═══ DATA EXTRACTS ═══

(** ** Facts that hold in any arithmetic *)

Section Generic.
Context {A : Type} `{Scalar A}.

Lemma fold_left_map_agree (X Y B : Type) (g : B -> Y -> B) (g' : B -> X -> B)
    (f : X -> Y) :
  (forall acc e, g acc (f e) = g' acc e) ->
  forall l acc, fold_left g (map f l) acc = fold_left g' l acc.
Proof.
  intros Hg l; induction l as [|e l IH]; intros acc; simpl.
  - reflexivity.
  - rewrite Hg. apply IH.
Qed.

(** The three sums of the averaging do not look at the time offsets. *)
Lemma weight_total_with_td (g : A * Pose A -> A) (l : list (A * Pose A)) :
  weight_total (map (fun e => (fst e, with_td (snd e) (g e))) l)
  = weight_total l.
Proof.
  unfold weight_total. apply fold_left_map_agree. reflexivity.
Qed.

Lemma t_sum_with_td (g : A * Pose A -> A) (l : list (A * Pose A)) :
  t_sum (map (fun e => (fst e, with_td (snd e) (g e))) l) = t_sum l.
Proof.
  unfold t_sum. apply fold_left_map_agree. reflexivity.
Qed.

Lemma q_sum_with_td (g : A * Pose A -> A) (l : list (A * Pose A)) :
  q_sum (map (fun e => (fst e, with_td (snd e) (g e))) l) = q_sum l.
Proof.
  unfold q_sum. apply fold_left_map_agree. reflexivity.
Qed.

(** The quaternion constructor stores the normalized argument, the
    translation and the time offset as given, and a cache built from them. *)
Lemma Pose_Quaterniond_fields (q : Quaterniond A) (t : Vector3d A) (td : A) :
  q_ (Pose_Quaterniond q t td) = normalize q /\
  t_ (Pose_Quaterniond q t td) = t /\
  td_ (Pose_Quaterniond q t td) = td.
Proof. repeat split. Qed.

Lemma Pose_Quaterniond_cache (q : Quaterniond A) (t : Vector3d A) (td : A) :
  cache_consistent (Pose_Quaterniond q t td).
Proof.
  unfold cache_consistent, Pose_Quaterniond; simpl.
  destruct (toRotationMatrix (normalize q)), t; repeat split.
Qed.

Lemma Pose_Odometry_cache (odom : Odometry A) :
  cache_consistent (Pose_Odometry odom).
Proof.
  unfold cache_consistent, Pose_Odometry; simpl.
  match goal with |- context [toRotationMatrix ?q] =>
    destruct (toRotationMatrix q) end.
  repeat split.
Qed.

(** C3. The pose built from an odometry record depends on nothing but the
    nested pose of the record, that is the four orientation scalars and the
    three position scalars: replacing the header, the child frame, both
    covariances and the twist gives the same pose; the stored rotation and
    translation are those seven scalars; and the time offset, which the
    constructor does not assign, is the default 0. *)
Theorem Pose_Odometry_reads_pose_only (odom : Odometry A) (h : Header)
    (c : list Byte.byte) (cov : list A) (tw : TwistWithCovariance A) :
  Pose_Odometry (same_pose_other_fields odom h c cov tw) = Pose_Odometry odom
  /\ q_ (Pose_Odometry odom)
     = Quat (ow (orientation (pose (odom_pose odom))))
            (ox (orientation (pose (odom_pose odom))))
            (oy (orientation (pose (odom_pose odom))))
            (oz (orientation (pose (odom_pose odom))))
  /\ t_ (Pose_Odometry odom)
     = Vec3 (px (position (pose (odom_pose odom))))
            (py (position (pose (odom_pose odom))))
            (pz (position (pose (odom_pose odom))))
  /\ td_ (Pose_Odometry odom) = s_zero.
Proof. repeat split. Qed.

═══

EXERCISE DETAILS: Using the data above, repeat every line exactly.

REPLY:
(** ** Facts that hold in any arithmetic *)

Section Generic.
Context {A : Type} `{Scalar A}.

Lemma fold_left_map_agree (X Y B : Type) (g : B -> Y -> B) (g' : B -> X -> B)
    (f : X -> Y) :
  (forall acc e, g acc (f e) = g' acc e) ->
  forall l acc, fold_left g (map f l) acc = fold_left g' l acc.
Proof.
  intros Hg l; induction l as [|e l IH]; intros acc; simpl.
  - reflexivity.
  - rewrite Hg. apply IH.
Qed.

(** The three sums of the averaging do not look at the time offsets. *)
Lemma weight_total_with_td (g : A * Pose A -> A) (l : list (A * Pose A)) :
  weight_total (map (fun e => (fst e, with_td (snd e) (g e))) l)
  = weight_total l.
Proof.
  unfold weight_total. apply fold_left_map_agree. reflexivity.
Qed.

Lemma t_sum_with_td (g : A * Pose A -> A) (l : list (A * Pose A)) :
  t_sum (map (fun e => (fst e, with_td (snd e) (g e))) l) = t_sum l.
Proof.
  unfold t_sum. apply fold_left_map_agree. reflexivity.
Qed.

Lemma q_sum_with_td (g : A * Pose A -> A) (l : list (A * Pose A)) :
  q_sum (map (fun e => (fst e, with_td (snd e) (g e))) l) = q_sum l.
Proof.
  unfold q_sum. apply fold_left_map_agree. reflexivity.
Qed.

(** The quaternion constructor stores the normalized argument, the
    translation and the time offset as given, and a cache built from them. *)
Lemma Pose_Quaterniond_fields (q : Quaterniond A) (t : Vector3d A) (td : A) :
  q_ (Pose_Quaterniond q t td) = normalize q /\
  t_ (Pose_Quaterniond q t td) = t /\
  td_ (Pose_Quaterniond q t td) = td.
Proof. repeat split. Qed.

Lemma Pose_Quaterniond_cache (q : Quaterniond A) (t : Vector3d A) (td : A) :
  cache_consistent (Pose_Quaterniond q t td).
Proof.
  unfold cache_consistent, Pose_Quaterniond; simpl.
  destruct (toRotationMatrix (normalize q)), t; repeat split.
Qed.

Lemma Pose_Odometry_cache (odom : Odometry A) :
  cache_consistent (Pose_Odometry odom).
Proof.
  unfold cache_consistent, Pose_Odometry; simpl.
  match goal with |- context [toRotationMatrix ?q] =>
    destruct (toRotationMatrix q) end.
  repeat split.
Qed.

(** C3. The pose built from an odometry record depends on nothing but the
    nested pose of the record, that is the four orientation scalars and the
    three position scalars: replacing the header, the child frame, both
    covariances and the twist gives the same pose; the stored rotation and
    translation are those seven scalars; and the time offset, which the
    constructor does not assign, is the default 0. *)
Theorem Pose_Odometry_reads_pose_only (odom : Odometry A) (h : Header)
    (c : list Byte.byte) (cov : list A) (tw : TwistWithCovariance A) :
  Pose_Odometry (same_pose_other_fields odom h c cov tw) = Pose_Odometry odom
  /\ q_ (Pose_Odometry odom)
     = Quat (ow (orientation (pose (odom_pose odom))))
            (ox (orientation (pose (odom_pose odom))))
            (oy (orientation (pose (odom_pose odom))))
            (oz (orientation (pose (odom_pose odom))))
  /\ t_ (Pose_Odometry odom)
     = Vec3 (px (position (pose (odom_pose odom))))
            (py (position (pose (odom_pose odom))))
            (pz (position (pose (odom_pose odom))))
  /\ td_ (Pose_Odometry odom) = s_zero.
Proof. repeat split. Qed.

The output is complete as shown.